* How to complete this task *
Transcribe only the lines of the listing below from the one holding "- rewrite lookup_delete, Ho." through the one holding "((remove_provider pid r).1", inclusive, without any change.
>>>
(* ===== verification/ProviderRegistry.v ===== *)
(** * The provider registry ([core/provider/provider_registry.cpp])

    A map from provider ids to shared handles.  Handles are named by the number
    they were created with; what the registry and its readers hold are
    [std::shared_ptr] copies, so the second half follows the copies, with the
    standard library's rule that a handle is destroyed, and so its process shut
    down, when the last copy of it is released. *)

From stdpp Require Import gmultiset list.
From S2P Require Import Prelude.

Definition Handle : Type := nat.

(** [providers_]. *)
Abbreviation ProviderRegistry := (gmap string Handle).

Definition add_provider (pid : string) (provider : Handle) (r : ProviderRegistry) : ProviderRegistry :=
  <[pid := provider]> r.

Definition remove_provider (pid : string) (r : ProviderRegistry) : bool * ProviderRegistry :=
  (bool_decide (is_Some (r !! pid)), delete pid r).

Definition get_provider (r : ProviderRegistry) (pid : string) : option Handle := r !! pid.

(** A copy of the map; the order in which it is walked is unspecified. *)
Definition get_all_providers (r : ProviderRegistry) : gmap string Handle := r.

Definition get_provider_ids (r : ProviderRegistry) : list string := fst <$> map_to_list r.

Definition has_provider (r : ProviderRegistry) (pid : string) : bool := bool_decide (is_Some (r !! pid)).

Definition provider_count (r : ProviderRegistry) : nat := size r.

Definition clear (r : ProviderRegistry) : ProviderRegistry := ∅.

(** ** Shared ownership *)

(** What was asked of the registry, newest first. *)
Inductive Request := Added (pid : string) (h : Handle) | Removed (pid : string) | Cleared.

(** The handle an id names by what was asked: the newest one added under it, unless
    it was removed, or everything was, since. *)
Fixpoint newest (log : list Request) (pid : string) : option Handle :=
  match log with
  | [] => None
  | Added p h :: older => if decide (p = pid) then Some h else newest older pid
  | Removed p :: older => if decide (p = pid) then None else newest older pid
  | Cleared :: _ => None
  end.

(** The registry's copies, everybody else's copies, the handles ever made, the
    destructors run, in order, and what was asked so far. *)
Record Owners := mkOwners {
  ow_providers : ProviderRegistry;
  ow_held : gmultiset Handle;
  ow_created : gset Handle;
  ow_destroyed : list Handle;
  ow_log : list Request;
}.

Definition no_owners : Owners := mkOwners ∅ ∅ ∅ [] [].

Definition registered (r : ProviderRegistry) (h : Handle) : gmap string Handle := filter (λ p, p.2 = h) r.

(** [use_count()]. *)
Definition refs (o : Owners) (h : Handle) : nat :=
  (size (registered (ow_providers o) h) + multiplicity h (ow_held o))%nat.

(** [std::shared_ptr]: of the handles [hs], copies of which an operation let go of,
    each without a copy left is destroyed. *)
Definition collect (hs : gset Handle) (o : Owners) : Owners :=
  mkOwners (ow_providers o) (ow_held o) (ow_created o)
    (ow_destroyed o ++ filter (λ h, refs o h = 0%nat) (elements hs)) (ow_log o).

Definition put_providers (r : ProviderRegistry) (q : Request) (o : Owners) : Owners :=
  mkOwners r (ow_held o) (ow_created o) (ow_destroyed o) (q :: ow_log o).
Definition put_held (m : gmultiset Handle) (o : Owners) : Owners :=
  mkOwners (ow_providers o) m (ow_created o) (ow_destroyed o) (ow_log o).

(** The operations, from any thread: each is one step under the registry's lock. *)
Inductive owner_step : Owners → Owners → Prop :=
| own_create h o :                                         (* [std::make_shared] *)
    h ∉ ow_created o →
    owner_step o (mkOwners (ow_providers o) (ow_held o ⊎ {[+ h +]}) ({[h]} ∪ ow_created o) (ow_destroyed o)
                  (ow_log o))
| own_add pid h o :
    h ∈ ow_held o →
    owner_step o (collect (option_to_set (ow_providers o !! pid))
                    (put_providers (add_provider pid h (ow_providers o)) (Added pid h) o))
| own_remove pid o :
    owner_step o (collect (option_to_set (ow_providers o !! pid))
                    (put_providers (remove_provider pid (ow_providers o)).2 (Removed pid) o))
| own_get pid h o :
    get_provider (ow_providers o) pid = Some h → owner_step o (put_held (ow_held o ⊎ {[+ h +]}) o)
| own_get_all o :
    owner_step o (put_held (ow_held o ⊎ list_to_set_disj (snd <$> map_to_list (get_all_providers (ow_providers o)))) o)
| own_clear o :
    owner_step o (collect (list_to_set (snd <$> map_to_list (ow_providers o)))
                    (put_providers (clear (ow_providers o)) Cleared o))
| own_release h o :                                        (* a copy goes out of scope *)
    h ∈ ow_held o → owner_step o (collect {[h]} (put_held (ow_held o ∖ {[+ h +]}) o)).

(** A handle is destroyed exactly when it was made and no copy is left. *)
Record owners_ok (o : Owners) : Prop := {
  ok_created : ∀ h, (0 < refs o h)%nat → h ∈ ow_created o;
  ok_destroyed : ∀ h, h ∈ ow_destroyed o ↔ h ∈ ow_created o ∧ refs o h = 0%nat;
  ok_once : NoDup (ow_destroyed o);
}.

Lemma registered_pos r h : (0 < size (registered r h))%nat ↔ ∃ pid, r !! pid = Some h.
Proof.
  split.
  - intros Hp. destruct (map_choose (registered r h)) as (pid & h' & Hl).
    + intros E. rewrite E, map_size_empty in Hp. lia.
    + exists pid. apply map_lookup_filter_Some in Hl as [Hl E]. simpl in E. by subst.
  - intros [pid Hl]. apply Nat.neq_0_lt_0. intros E%map_size_empty_inv.
    assert (registered r h !! pid = Some h) as Hr by (by apply map_lookup_filter_Some).
    unfold registered in *. rewrite E in Hr. done.
Qed.

Lemma refs_pos o h : (0 < refs o h)%nat ↔ (∃ pid, ow_providers o !! pid = Some h) ∨ h ∈ ow_held o.
Proof. unfold refs. rewrite <- registered_pos, elem_of_multiplicity. lia. Qed.

(** Letting go of copies of [hs] only. *)
Lemma collect_ok hs o o' :
  owners_ok o → ow_created o' = ow_created o → ow_destroyed o' = ow_destroyed o →
  (∀ h, (0 < refs o' h)%nat → (0 < refs o h)%nat) →
  (∀ h, (0 < refs o h)%nat → h ∉ hs → (0 < refs o' h)%nat) →
  (∀ h, h ∈ hs → (0 < refs o h)%nat) →
  owners_ok (collect hs o').
Proof.
  intros [Hc Hd Hn] Ec Ed Hle Hkeep Hhs.
  assert (∀ h, refs (collect hs o') h = refs o' h) as Hr by done.
  split; simpl; rewrite ?Ec, ?Ed.
  - intros h. rewrite Hr. intros Hp. by apply Hc, Hle.
  - intros h. rewrite Hr, elem_of_app, list_elem_of_filter, elem_of_elements, Hd. split.
    + intros [[Hin E]|[E Hin]].
      * split; [done|]. destruct (decide (refs o' h = 0%nat)) as [|Hne]; [done|].
        specialize (Hle h ltac:(lia)). lia.
      * split; [|done]. by apply Hc, Hhs.
    + intros [Hin E]. destruct (decide (h ∈ hs)) as [Hh|Hh]; [by right|left]. split; [done|].
      destruct (decide (refs o h = 0%nat)) as [|Hne]; [done|]. specialize (Hkeep h ltac:(lia) Hh). lia.
  - apply NoDup_app. split_and!; [done| |apply NoDup_filter, NoDup_elements].
    intros h Hin [_ Hh%elem_of_elements]%list_elem_of_filter. apply Hd in Hin as [_ E].
    specialize (Hhs h Hh). lia.
Qed.

(** A new copy of handles that were already alive. *)
Lemma copy_ok m o : owners_ok o → (∀ h, h ∈ m → (0 < refs o h)%nat) → owners_ok (put_held (ow_held o ⊎ m) o).
Proof.
  intros [Hc Hd Hn] Hm.
  assert (∀ h, refs (put_held (ow_held o ⊎ m) o) h = (refs o h + multiplicity h m)%nat) as Hr.
  { intros h. unfold refs. simpl. rewrite multiplicity_disj_union. lia. }
  assert (∀ h, (0 < refs o h + multiplicity h m)%nat ↔ (0 < refs o h)%nat) as Hz.
  { intros h. specialize (Hm h). rewrite elem_of_multiplicity in Hm. lia. }
  split; simpl; [|intros h|done].
  - intros h. rewrite Hr, Hz. apply Hc.
  - rewrite Hd, Hr. specialize (Hz h). split; intros []; split; try done; lia.
Qed.

Lemma owner_step_ok o o' : owner_step o o' → owners_ok o → owners_ok o'.
Proof.
  intros Hs Ho. destruct Hs as [h o Hh|pid h o Hh|pid o|pid h o Hh|o|o|h o Hh].
  - destruct Ho as [Hc Hd Hn].
    set (o' := mkOwners _ _ _ _ _).
    assert (∀ h', refs o' h' = (refs o h' + if decide (h' = h) then 1 else 0)%nat) as Hr.
    { intros h'. unfold refs. simpl. rewrite multiplicity_disj_union.
      case_decide; [subst; rewrite multiplicity_singleton, ?decide_True by done|rewrite multiplicity_singleton_ne by done]; lia. }
    split; simpl; [|intros h'|done].
    + intros h'. rewrite Hr. case_decide; [subst; set_solver|]. intros Hp.
      apply elem_of_union_r, Hc. lia.
    + rewrite Hd, Hr, elem_of_union, elem_of_singleton. case_decide; [subst; split; intros [? ?]; [done|lia]|].
      rewrite Nat.add_0_r. naive_solver.
  - eapply collect_ok; [done..| | |]; intros h'; rewrite ?refs_pos; simpl; unfold add_provider.
    + intros [[p Hp]|?]; [|by right]. apply lookup_insert_Some in Hp as [[-> ->]|[_ Hp]]; [by right|left; by exists p].
    + intros [[p Hp]|?] Hn; [|by right]. left. exists p. rewrite lookup_insert_ne; [done|]. intros ->.
      by apply Hn, elem_of_option_to_set.
    + rewrite elem_of_option_to_set. intros Hp. left. by exists pid.
  - eapply collect_ok; [done..| | |]; intros h'; rewrite ?refs_pos; simpl.
    + intros [[p [_ Hp]%lookup_delete_Some]|?]; [left; by exists p|by right].
    + intros [[p Hp]|?] Hn; [|by right]. left. exists p. rewrite lookup_delete_ne; [done|]. intros ->.
      by apply Hn, elem_of_option_to_set.
    + rewrite elem_of_option_to_set. intros Hp. left. by exists pid.
  - apply copy_ok; [done|]. intros h' ->%gmultiset_elem_of_singleton. apply refs_pos. left. by exists pid.
  - apply copy_ok; [done|]. intros h' Hin%elem_of_list_to_set_disj. apply refs_pos. left.
    apply list_elem_of_fmap in Hin as ([p h2] & -> & Hp%elem_of_map_to_list). by exists p.
  - eapply collect_ok; [done..| | |]; intros h'; rewrite ?refs_pos; simpl.
    + intros [[p Hp]|?]; [done|by right].
    + intros [[p Hp]|?] Hn; [|by right]. destruct Hn. apply elem_of_list_to_set, list_elem_of_fmap.
      exists (p, h'). split; [done|]. by apply elem_of_map_to_list.
    + rewrite elem_of_list_to_set, list_elem_of_fmap. intros ([p h2] & -> & Hp%elem_of_map_to_list).
      left. by exists p.
  - eapply collect_ok; [done..| | |]; intros h'; rewrite ?refs_pos; simpl.
    + intros [?|Hin]; [by left|right]. multiset_solver.
    + intros [?|Hin] Hn; [by left|right]. apply not_elem_of_singleton in Hn. multiset_solver.
    + intros ->%elem_of_singleton. by right.
Qed.

(** The map holds what was asked for. *)
Definition as_asked (o : Owners) : Prop := ∀ pid, ow_providers o !! pid = newest (ow_log o) pid.

Lemma owner_step_asked o o' : owner_step o o' → as_asked o → as_asked o'.
Proof.
  intros Hs Ho. destruct Hs; try exact Ho; intros p; simpl.
  - unfold add_provider. rewrite lookup_insert, Ho. by case_decide.
  - rewrite lookup_delete, Ho. by case_decide.
  - apply lookup_empty.
Qed.

(** C29. The registry names what it was last told, and a handle lives as long as
    anyone uses it: over any history of additions, replacements, removals, clears,
    lookups and releases by any threads, every reader of the map answers with the
    newest handle added under an id and not removed or cleared since, and a removal
    says whether there was one; and a handle has been destroyed exactly when it was
    made, no id names it any more and nobody holds a copy, and only once. *)
Theorem handles_live_while_used (o : Owners) :
  rtc owner_step no_owners o →
  let r := ow_providers o in
  (∀ pid, get_provider r pid = newest (ow_log o) pid ∧ get_all_providers r !! pid = newest (ow_log o) pid ∧
     (has_provider r pid = true ↔ is_Some (newest (ow_log o) pid)) ∧
     (pid ∈ get_provider_ids r ↔ is_Some (newest (ow_log o) pid)) ∧
     ((remove_provider pid r).1 = true ↔ is_Some (newest (ow_log o) pid))) ∧
  NoDup (get_provider_ids r) ∧ provider_count r = length (get_provider_ids r) ∧
  (∀ h, h ∈ ow_destroyed o ↔
     h ∈ ow_created o ∧ (∀ pid, newest (ow_log o) pid ≠ Some h) ∧ h ∉ ow_held o) ∧
  NoDup (ow_destroyed o).
Proof.
  intros Hr r. assert (as_asked o) as Hask.
  { eapply (rtc_invariant _ as_asked); [|by intros ? ? ? ?; eapply owner_step_asked|exact Hr]. intros pid. done. }
  assert (owners_ok o) as [Hc Hd Hn].
  { eapply (rtc_invariant _ owners_ok); [|by intros ? ? ? ?; eapply owner_step_ok|exact Hr].
    split; simpl; [|set_solver|constructor]. intros h [[? ?]|?]%refs_pos; simpl in *; [done|multiset_solver]. }
  split_and!; [|apply NoDup_fst_map_to_list|unfold provider_count, get_provider_ids; by rewrite length_fmap, length_map_to_list| |done].
  - intros pid. rewrite <- (Hask pid). fold r. unfold has_provider, remove_provider. simpl.
    rewrite bool_decide_eq_true. split; [done|]. split; [done|]. split; [done|]. split; [|done].
    unfold get_provider_ids. rewrite list_elem_of_fmap. split.
    + intros ([p h] & -> & Hp%elem_of_map_to_list). by exists h.
    + intros [h Hp]. exists (pid, h). split; [done|]. by apply elem_of_map_to_list.
  - intros h. rewrite Hd. pose proof (refs_pos o h) as Hp. split.
    + intros [Hin E]. split; [done|]. split; [intros pid Hl|intros Hh]; assert (0 < refs o h)%nat; try lia; apply Hp;
        [left; exists pid; by rewrite Hask|by right].
    + intros (Hin & Hnone & Hh). split; [done|]. apply Nat.le_0_r, Nat.nlt_ge.
      intros [[pid Hl]|?]%Hp; [apply (Hnone pid); by rewrite <- Hask|done].
Qed.

(** "sim0" is replaced while a reader holds its old handle, and that is released. *)
Example handles_live_while_used_witness :
  let o := mkOwners {["sim0" := 1%nat]} {[+ 1%nat +]} {[0%nat; 1%nat]} [0%nat] [Added "sim0" 1%nat; Added "sim0" 0%nat] in
  rtc owner_step no_owners o ∧ get_provider (ow_providers o) "sim0" = Some 1%nat ∧ 1%nat ∉ ow_destroyed o.
Proof.
  cbv zeta. set (o := mkOwners _ _ _ _ _). assert (rtc owner_step no_owners o) as Hr.
  { eapply rtc_l; [apply (own_create 0%nat); set_solver|].
    eapply rtc_l; [apply (own_add "sim0" 0%nat); simpl; multiset_solver|].
    eapply rtc_l; [apply (own_create 1%nat); simpl; set_solver|].
    eapply rtc_l; [apply (own_add "sim0" 1%nat); simpl; multiset_solver|].
    eapply rtc_l; [apply (own_release 0%nat); simpl; multiset_solver|].
    apply reflexive_eq. vm_compute. reflexivity. }
  destruct (handles_live_while_used o Hr) as (Hmap & _ & _ & Hgone & _).
  split; [exact Hr|]. split; [exact (proj1 (Hmap "sim0"))|]. intros (_ & Hn & _)%Hgone. exact (Hn "sim0" eq_refl).
Defined.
<<<
* Written answer *
  - rewrite lookup_delete, Ho. by case_decide.
  - apply lookup_empty.
Qed.

(** C29. The registry names what it was last told, and a handle lives as long as
    anyone uses it: over any history of additions, replacements, removals, clears,
    lookups and releases by any threads, every reader of the map answers with the
    newest handle added under an id and not removed or cleared since, and a removal
    says whether there was one; and a handle has been destroyed exactly when it was
    made, no id names it any more and nobody holds a copy, and only once. *)
Theorem handles_live_while_used (o : Owners) :
  rtc owner_step no_owners o →
  let r := ow_providers o in
  (∀ pid, get_provider r pid = newest (ow_log o) pid ∧ get_all_providers r !! pid = newest (ow_log o) pid ∧
     (has_provider r pid = true ↔ is_Some (newest (ow_log o) pid)) ∧
     (pid ∈ get_provider_ids r ↔ is_Some (newest (ow_log o) pid)) ∧
     ((remove_provider pid r).1 = true ↔ is_Some (newest (ow_log o) pid))) ∧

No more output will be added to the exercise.